- Action item
Below are some records. Print exactly the lines between the one holding "(** * Wal: what" and the one holding "log file. *)", inclusive, and nothing else.

Saved data entries:

(* ===== verification/DbImpl.v ===== *)
(** * DbImpl: [src/db_impl.rs]

    The database: opening and recovery, writes, reads, iterators, and compactions.

    An operation of the database acts on the [World] it shares with its iterators and on its
    own state [DB]; the version set, which the iterators share too, is a part of [DB] that is
    passed to them and back.  A log writer and a table builder hold a buffered writer to a file
    of the environment; they are joined with the environment for the time of an operation.

    Parameters are the clock [micros], [Path::canonicalize], the order in which a hash set is
    traversed and how bytes and paths are printed in messages. *)

From S2P Require Import Prelude Encoding Error Io Env BufWriter Types Cmp KeyTypes Log Iterator SkipMap MemTable WriteBatch Filter FilterBlock Options BlockBuilder Block Cache TableBuilder Table TableCache Version VersionEdit Snapshot MergingIter DbIter VersionSet.

(** ** State *)

(** [CompactionStats] *)
Record CompactionStats := mkStats { cst_micros : Z; cst_read : Z; cst_written : Z }.
Definition CompactionStats_default : CompactionStats := {| cst_micros := 0; cst_read := 0; cst_written := 0 |}.
Definition stats_add (a b : CompactionStats) : exec CompactionStats :=
  m ← uadd 64 (cst_micros a) (cst_micros b);
  r ← uadd 64 (cst_read a) (cst_read b);
  w ← uadd 64 (cst_written a) (cst_written b);
  Ret {| cst_micros := m; cst_read := r; cst_written := w |}.

Record DB (G WF : Type) := mkDB {
  db_name : string;
  db_path : string;
  db_lock : option FileLock;
  db_opt : Options;
  db_mem : MemTable G;
  db_imm : option (MemTable G);
  db_log : option (LogWriter (BufWriter WF));
  db_log_num : option Z;
  db_vset : VersionSet WF;
  db_snaps : SnapshotList;
  db_cstats : list CompactionStats;
}.
Arguments mkDB {G WF}.
Arguments db_name {G WF}.
Arguments db_path {G WF}.
Arguments db_lock {G WF}.
Arguments db_opt {G WF}.
Arguments db_mem {G WF}.
Arguments db_imm {G WF}.
Arguments db_log {G WF}.
Arguments db_log_num {G WF}.
Arguments db_vset {G WF}.
Arguments db_snaps {G WF}.
Arguments db_cstats {G WF}.

Section setters.
Context {G WF : Type}.
Implicit Types (db : DB G WF).
Abbreviation update l m i lg ln vs sn cs db :=
  {| db_name := db_name db; db_path := db_path db; db_lock := l; db_opt := db_opt db; db_mem := m; db_imm := i; db_log := lg; db_log_num := ln;
     db_vset := vs; db_snaps := sn; db_cstats := cs |} (only parsing).

Definition set_lock (l : option FileLock) db : DB G WF :=
  update l (db_mem db) (db_imm db) (db_log db) (db_log_num db) (db_vset db) (db_snaps db) (db_cstats db) db.
Definition set_mem (m : MemTable G) db : DB G WF :=
  update (db_lock db) m (db_imm db) (db_log db) (db_log_num db) (db_vset db) (db_snaps db) (db_cstats db) db.
Definition set_imm (i : option (MemTable G)) db : DB G WF :=
  update (db_lock db) (db_mem db) i (db_log db) (db_log_num db) (db_vset db) (db_snaps db) (db_cstats db) db.
Definition set_log (l : option (LogWriter (BufWriter WF))) db : DB G WF :=
  update (db_lock db) (db_mem db) (db_imm db) l (db_log_num db) (db_vset db) (db_snaps db) (db_cstats db) db.
Definition set_db_log_num (n : option Z) db : DB G WF :=
  update (db_lock db) (db_mem db) (db_imm db) (db_log db) n (db_vset db) (db_snaps db) (db_cstats db) db.
Definition set_vset (vs : VersionSet WF) db : DB G WF :=
  update (db_lock db) (db_mem db) (db_imm db) (db_log db) (db_log_num db) vs (db_snaps db) (db_cstats db) db.
Definition set_snaps (sn : SnapshotList) db : DB G WF :=
  update (db_lock db) (db_mem db) (db_imm db) (db_log db) (db_log_num db) (db_vset db) sn (db_cstats db) db.
Definition set_cstats (cs : list CompactionStats) db : DB G WF :=
  update (db_lock db) (db_mem db) (db_imm db) (db_log db) (db_log_num db) (db_vset db) (db_snaps db) cs db.

End setters.

(** A table builder that writes to a file of the environment, see [log_in]. *)
Definition tb_with {W W'} (d : W') (tb : TableBuilder W) : TableBuilder W' :=
  {| tb_opt := tb_opt tb; tb_dst := d; tb_offset := tb_offset tb; num_entries := num_entries tb; prev_block_last_key := prev_block_last_key tb;
     data_block := data_block tb; index_block := index_block tb; filter_block := filter_block tb |}.
Definition tb_in {E W} (tb : TableBuilder W) (e : E) : TableBuilder (E * W) := tb_with (e, tb_dst tb) tb.
Definition tb_out {E W} (tb : TableBuilder (E * W)) : E * TableBuilder W := (fst (tb_dst tb), tb_with (snd (tb_dst tb)) tb).

(** A log reader of a file of the environment. *)
Definition reader_in {E R} (lr : LogReader R) (e : E) : LogReader (E * R) :=
  {| lr_src := (e, lr_src lr); blk_off := blk_off lr; blocksize := blocksize lr; head_scratch := head_scratch lr; checksums := checksums lr |}.
Definition reader_out {E R} (lr : LogReader (E * R)) : E * LogReader R :=
  (fst (lr_src lr), {| lr_src := snd (lr_src lr); blk_off := blk_off lr; blocksize := blocksize lr; head_scratch := head_scratch lr; checksums := checksums lr |}).

(** [CompactionState] *)
Record CompactionState (WF : Type) := mkCompactionState {
  cs_compaction : Compaction;
  smallest_seq : Z;
  outputs : list FileMetaData;
  cs_builder : option (TableBuilder (BufWriter WF));
  total_bytes : Z;
}.
Arguments mkCompactionState {WF}.
Arguments cs_compaction {WF}.
Arguments smallest_seq {WF}.
Arguments outputs {WF}.
Arguments cs_builder {WF}.
Arguments total_bytes {WF}.

Section compaction_state.
Context {WF : Type}.
Implicit Types (cs : CompactionState WF).

Definition CompactionState_new (c : Compaction) (smallest : Z) : CompactionState WF :=
  {| cs_compaction := c; smallest_seq := smallest; outputs := []; cs_builder := None; total_bytes := 0 |}.
Definition set_compaction (c : Compaction) cs : CompactionState WF :=
  {| cs_compaction := c; smallest_seq := smallest_seq cs; outputs := outputs cs; cs_builder := cs_builder cs; total_bytes := total_bytes cs |}.
Definition set_outputs (o : list FileMetaData) cs : CompactionState WF :=
  {| cs_compaction := cs_compaction cs; smallest_seq := smallest_seq cs; outputs := o; cs_builder := cs_builder cs; total_bytes := total_bytes cs |}.
Definition set_builder (b : option (TableBuilder (BufWriter WF))) cs : CompactionState WF :=
  {| cs_compaction := cs_compaction cs; smallest_seq := smallest_seq cs; outputs := outputs cs; cs_builder := b; total_bytes := total_bytes cs |}.
Definition set_total (n : Z) cs : CompactionState WF :=
  {| cs_compaction := cs_compaction cs; smallest_seq := smallest_seq cs; outputs := outputs cs; cs_builder := cs_builder cs; total_bytes := n |}.

(** [current_output], and an assignment to it. *)
Definition current_output cs : exec FileMetaData := i ← usub (zlen (outputs cs)) 1; index (outputs cs) i.
Definition set_current_output (f : FileMetaData) cs : exec (CompactionState WF) :=
  i ← usub (zlen (outputs cs)) 1; o ← set_index (outputs cs) i f; Ret (set_outputs o cs).

End compaction_state.

Section db_impl.
Context {IE : IntegerEncoding} {CR : Crc32} `{EN : Env E} `{RG : Rng G} {FW : FixedIntWriter (E * BufWriter w_file)}.
Context (debug_bytes : bytes → string) (order : gset (Z * Z) → list (Z * Z)) (micros : E → exec (E * Z)) (canonicalize : string → option string) (debug_path : string → string).
Abbreviation World := (World E ra_file) (only parsing).
Abbreviation VersionSet := (VersionSet w_file) (only parsing).
Abbreviation dbase := (DB G w_file) (only parsing).
Abbreviation cstate := (CompactionState w_file) (only parsing).
Abbreviation state := (World * dbase)%type (only parsing).
Implicit Types (w : World) (db : dbase) (s : state) (cs : cstate).
(* ===== verification/Wal.v ===== *)
(** * Wal: what a database writes can be read, and its log brings it back

    The write path of [src/db_impl.rs] against the interface of environments: a database is
    described by the operations of its batches ([wal_inv]).  [DB::write] extends them,
    [DB::get] and [DB::get_at] read them, and [DB::recover_log_file] rebuilds them from the
    log file. *)

From S2P Require Import Prelude Encoding Error Io Env BufWriter MemEnv Types Cmp KeyTypes Log Iterator SkipMap MemTable WriteBatch Filter FilterBlock Options BlockBuilder Block Cache TableBuilder Table TableCache Version VersionEdit Snapshot MergingIter VersionSet Manifest Recover DbImpl.

(** ** Histories of operations *)

(** What the operations make of a key: [None] when they do not touch it. *)
Definition last_op (k : bytes) (os : list op) : option (option bytes) :=
  foldl (λ r (o : op), if decide (o.1 = k) then Some o.2 else r) None os.

Lemma last_op_snoc k os o : last_op k (os ++ [o]) = if decide (o.1 = k) then Some o.2 else last_op k os.
Proof. unfold last_op. by rewrite foldl_app. Qed.

Lemma last_op_app k os os' : last_op k (os ++ os') = match last_op k os' with Some x => Some x | None => last_op k os end.
Proof.
  induction os' as [|o os' IH] using rev_ind; [by rewrite app_nil_r|]. rewrite app_assoc, !last_op_snoc. by case_decide.
Qed.

(** The entry of an operation with the sequence number [s]. *)
Definition mentry_of (s : Z) (o : op) : mentry :=
  match o.2 with Some v => mkMEntry o.1 s TypeValue v | None => mkMEntry o.1 s TypeDeletion [] end.

Lemma mentry_of_key s o : m_key (mentry_of s o) = o.1.
Proof. by destruct o as [k [v|]]. Qed.
Lemma mentry_of_seq s o : m_seq (mentry_of s o) = s.
Proof. by destruct o as [k [v|]]. Qed.

Lemma mentries_cons s o os : mentries s (o :: os) = mentry_of s o :: mentries (s + 1) os.
Proof. by destruct o as [k [v|]]. Qed.

Lemma mentries_app s A B : mentries s (A ++ B) = mentries s A ++ mentries (s + zlen A) B.
Proof.
  revert s. induction A as [|o A IH]; intros s; [simpl; by rewrite Z.add_0_r|]. cbn [app]. rewrite !mentries_cons, IH.
  cbn [app]. do 3 f_equal. simpl. lia.
Qed.

Lemma lookup_mentries s os i : mentries s os !! i = (λ o, mentry_of (s + Z.of_nat i) o) <$> os !! i.
Proof.
  revert s i. induction os as [|o os IH]; intros s i; [done|]. rewrite mentries_cons. destruct i as [|i]; cbn; [by rewrite Z.add_0_r|].
  rewrite IH. destruct (os !! i); [|done]. cbn. do 2 f_equal. lia.
Qed.

Lemma elem_mentries s os e : e ∈ mentries s os ↔ ∃ i o, os !! i = Some o ∧ e = mentry_of (s + Z.of_nat i) o.
Proof.
  rewrite list_elem_of_lookup. setoid_rewrite lookup_mentries. setoid_rewrite fmap_Some. naive_solver.
Qed.

Lemma mentries_nodup s os : NoDup ((λ e, (m_key e, m_seq e)) <$> mentries s os).
Proof.
  apply NoDup_alt. intros i j x. rewrite !list_lookup_fmap, !lookup_mentries. destruct (os !! i) as [a|], (os !! j) as [b|]; try done.
  cbn. rewrite !mentry_of_seq, !mentry_of_key. intros [= <-] [= ? ?]. lia.
Qed.
(* ===== verification/Open.v ===== *)
(** * Open: opening a database

    [DB::open] of [src/db_impl.rs] with what it calls, against the interface of environments:
    the information log, the lock, a new database or the recovery of one that is there, the log,
    the manifest, and the files that are deleted at the end. *)

From Stdlib Require Import Ascii SpecFloat.
From S2P Require Import Prelude Encoding Error Io Env BufWriter MemEnv Types Cmp KeyTypes Log Iterator SkipMap MemTable WriteBatch Filter FilterBlock Options BlockBuilder Block Cache TableBuilder Table TableFile TableRead TableCache Version VersionEdit Snapshot MergingIter VersionSet Builder Manifest Recover Tables DbImpl Wal.

Section obsolete.
Context `{IEL : IntegerEncodingLaws} `{EL : EnvLaws E} `{RG : Rng G}.
Implicit Types (s : World E ra_file * DB G w_file) (vs : VersionSet w_file) (files : gset Z).

(** ** [delete_obsolete_files] *)

(** The files that are not needed any more, when [files] are the tables of the version. *)
Definition obsolete files vs (name : string) : Prop :=
  match parse_file_name name with
  | Ok (n, Types.Log) => n < log_num vs
  | Ok (n, Descriptor) => n < manifest_num vs
  | Ok (n, Types.Table) | Ok (n, Temp) => n ∉ files
  | _ => False
  end.
#[export] Instance obsolete_dec files vs name : Decision (obsolete files vs name).
Proof. unfold obsolete. destruct (parse_file_name name) as [[n []]|]; apply _. Defined.

(** The numbers of the obsolete tables among the names, and the table cache without them. *)
Definition table_number (name : string) : option Z := match parse_file_name name with Ok (n, Types.Table) => Some n | _ => None end.
Definition evicted files vs (names : list string) : list Z := omap table_number (filter (obsolete files vs) names).
Definition evict_all (ns : list Z) (c : Cache (Table ra_file)) : exec (Cache (Table ra_file)) :=
  mfoldl (λ c n, '(c, _) ← cache_remove (filenum_to_key n) c; Ret c) c ns.

(** The storage with another environment and another table cache. *)
Definition cleaned (e : E) (c : Cache (Table ra_file)) s : World E ra_file * DB G w_file := (set_storage (with_env e (with_cache c (w_storage s.1))) s.1, s.2).
Definition table_cache s : Cache (Table ra_file) := tc_cache (st_tables (w_storage s.1)).

Lemma cleaned_same s : cleaned (w_env s.1) (table_cache s) s = s.
Proof. by destruct s as [[[? ? []] ? ? ?] ?]. Qed.

(** The cache holds the others afterwards. *)
Lemma evict_all_held ns : ∀ c C, cache_held c C →
  ∃ c', evict_all ns c = Ret c' ∧ cache_held c' (filter (λ kt, kt.1 ∉ filenum_to_key <$> ns) C) ∧ c_cap c' = c_cap c.
Proof.
  induction ns as [|n ns IH]; intros c C H; unfold evict_all; cbn [mfoldl].
  { exists c. split_and!; [done| |done]. rewrite list_filter_all; [done|]. apply Forall_forall. intros kt _. apply not_elem_of_nil. }
  destruct (cache_remove_held c C (filenum_to_key n) H) as (c1 & -> & H1 & E1 & _). rewrite !bind_Ret. destruct (IH c1 _ H1) as (c2 & E2 & H2 & Ec). exists c2. split_and!; [done| |congruence].
  unfold lru_drop in H2. rewrite list_filter_filter in H2. rewrite (list_filter_iff _ (λ kt, kt.1 ∉ filenum_to_key <$> ns ∧ kt.1 ≠ filenum_to_key n)); [done|].
  intros kt. rewrite fmap_cons, not_elem_of_cons. tauto.
Qed.

(** The table cache has none of the tables but [files]. *)
Definition uncached files s : Prop := ∀ n, is_u 64 n → n ∉ files → c_map (table_cache s) !! filenum_to_key n = None.

Lemma evicted_parse files vs names n : n ∈ evicted files vs names → is_u 64 n ∧ n ∉ files.
Proof.
  unfold evicted. intros (name & [Ho _]%list_elem_of_filter & Hn)%list_elem_of_omap. unfold table_number, obsolete in *. destruct (parse_file_name name) as [[n' []]|] eqn:Ep; try done.
  injection Hn as ->. split; [by eapply parse_file_num|done].
Qed.

Lemma evict_all_uncached files s names : uncached files s → evict_all (evicted files (db_vset s.2) names) (table_cache s) = Ret (table_cache s).
Proof.
  intros Hu. pose proof (evicted_parse files (db_vset s.2) names) as Hn. induction (evicted files (db_vset s.2) names) as [|n ns IH]; [done|]. unfold evict_all. cbn [mfoldl].
  destruct (Hn n ltac:(left)) as [H1 H2]. unfold cache_remove. rewrite (Hu n H1 H2), !bind_Ret. apply IH. intros n' Hin. apply Hn. by right.
Qed.

Lemma delete_path_ok p s : env_ok (w_env s.1) →
  ∃ e' r, on_env (env_delete p) s = Ret ((set_env e' s.1, s.2), r) ∧ kept [p] (w_env s.1) e' ∧ contents e' = delete p (contents (w_env s.1)).
Proof.
  intros He. destruct s as [w db]. unfold on_env. cbn [fst snd] in *. destruct (contents (w_env w) !! p) as [b|] eqn:Hb.
  - destruct (delete_law p (w_env w) He) as (e' & -> & K & C); [by eexists|]. rewrite bind_Ret. by exists e', (Ok ()).
  - destruct (delete_missing p (w_env w) He Hb) as (e' & r & -> & K & C). rewrite bind_Ret. exists e', (Err r). split_and!; [done|by eapply kept_weaken, list_subseteq_nil|].
    by rewrite C, delete_id.
Qed.

Lemma delete_obsolete_ok files name s c' : env_ok (w_env s.1) → evict_all (evicted files (db_vset s.2) [name]) (table_cache s) = Ret c' →
  let ps := if decide (obsolete files (db_vset s.2) name) then [path_join (db_path s.2) name] else [] in
  ∃ e', delete_obsolete files name s = Ret (cleaned e' c' s) ∧ kept ps (w_env s.1) e'
    ∧ ∀ p, contents e' !! p = if decide (p ∈ ps) then None else contents (w_env s.1) !! p.
Proof.
  intros He Hu ps. unfold delete_obsolete. unfold evicted in Hu. rewrite filter_cons, filter_nil in Hu. destruct (decide (obsolete files (db_vset s.2) name)) as [Ho|Ho]; unfold ps; clear ps.
  - cbn [omap list_omap] in Hu. unfold table_number in Hu. unfold obsolete in Ho. destruct (parse_file_name name) as [[n typ]|x] eqn:Ep; [|done].
    assert ((match typ with Types.Log => log_num (db_vset s.2) <=? n | Descriptor => manifest_num (db_vset s.2) <=? n | Types.Table | Temp => bool_decide (n ∈ files)
      | Current | DBLock | InfoLog => true end) = false) as -> by (destruct typ; try done; apply Z.leb_gt || apply bool_decide_eq_false; done).
    assert ((if decide (typ = Types.Table) then '(s, _) ← on_storage (evict n) s; Ret s else Ret s) = Ret (cleaned (w_env s.1) c' s)) as ->.
    { case_decide as Ht.
      - subst typ. unfold evict_all in Hu. cbn [mfoldl] in Hu. destruct s as [w db]. unfold on_storage, evict. unfold table_cache in Hu. cbn [fst snd] in *.
        destruct (cache_remove _ _) as [[c1 r]| |]; [|done..]. rewrite !bind_Ret in Hu. injection Hu as ->. rewrite !bind_Ret. done.
      - assert (c' = table_cache s) as ->; [|by rewrite cleaned_same]. destruct typ; try done; by injection Hu. }
    rewrite bind_Ret. destruct (delete_path_ok (path_join (db_path s.2) name) (cleaned (w_env s.1) c' s) He) as (e' & r & E' & K & C). exists e'.
    change (db_path (cleaned (w_env s.1) c' s).2) with (db_path s.2). rewrite E', bind_Ret. split_and!; [done..|]. intros p. rewrite C. change (w_env (cleaned (w_env s.1) c' s).1) with (w_env s.1).
    case_decide as Hin; [apply list_elem_of_singleton in Hin as ->; apply lookup_delete_eq|]. rewrite lookup_delete_ne; [done|]. set_solver.
  - injection Hu as <-. exists (w_env s.1). rewrite cleaned_same. split_and!; [|by apply kept_refl|intros p; by rewrite decide_False by apply not_elem_of_nil].
    unfold obsolete in Ho. destruct (parse_file_name name) as [[n typ]|x]; [|done].
    assert ((match typ with Types.Log => log_num (db_vset s.2) <=? n | Descriptor => manifest_num (db_vset s.2) <=? n | Types.Table | Temp => bool_decide (n ∈ files)
      | Current | DBLock | InfoLog => true end) = true) as ->; [|done]. destruct typ; try done; [apply Z.leb_le; lia|..|apply Z.leb_le; lia|]; apply bool_decide_eq_true; by apply dec_stable.
Qed.

Lemma evicted_cons files vs name names : evicted files vs (name :: names) = evicted files vs [name] ++ evicted files vs names.
Proof. unfold evicted. rewrite !filter_cons, filter_nil. destruct (decide _); cbn [omap list_omap]; [by destruct (table_number name)|done]. Qed.

Lemma delete_names_evict files names : ∀ s c', env_ok (w_env s.1) → evict_all (evicted files (db_vset s.2) names) (table_cache s) = Ret c' →
  let ps := path_join (db_path s.2) <$> filter (obsolete files (db_vset s.2)) names in
  ∃ e', mfoldl (λ s name, delete_obsolete files name s) s names = Ret (cleaned e' c' s) ∧ kept ps (w_env s.1) e'
    ∧ ∀ p, contents e' !! p = if decide (p ∈ ps) then None else contents (w_env s.1) !! p.
Proof.
  induction names as [|name names IH]; intros s c' He Hu ps; cbn [mfoldl].
  { injection Hu as <-. exists (w_env s.1). split_and!; [by rewrite cleaned_same|by apply kept_refl|]. intros p. by rewrite decide_False by apply not_elem_of_nil. }
  rewrite evicted_cons in Hu. unfold evict_all in Hu. rewrite mfoldl_app in Hu. exec_inv Hu.
  destruct (delete_obsolete_ok files name s r He Hm) as (e1 & -> & K1 & C1). rewrite bind_Ret.
  destruct (IH (cleaned e1 r s) c' (proj1 K1) Hk) as (e2 & -> & K2 & C2). exists e2. cbn [fst snd] in *. change (w_env (cleaned e1 r s).1) with e1 in *. change (db_path (cleaned e1 r s).2) with (db_path s.2) in *. change (db_vset (cleaned e1 r s).2) with (db_vset s.2) in *.
  unfold ps. rewrite filter_cons. split_and!; [done| |].
  - case_decide; rewrite ?fmap_cons; (eapply kept_trans; [exact K1|exact K2|..]); set_solver.
  - intros p. rewrite C2, C1. repeat case_decide; try done; set_solver.
Qed.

- Solution
(** * Wal: what a database writes can be read, and its log brings it back

    The write path of [src/db_impl.rs] against the interface of environments: a database is
    described by the operations of its batches ([wal_inv]).  [DB::write] extends them,
    [DB::get] and [DB::get_at] read them, and [DB::recover_log_file] rebuilds them from the
    log file. *)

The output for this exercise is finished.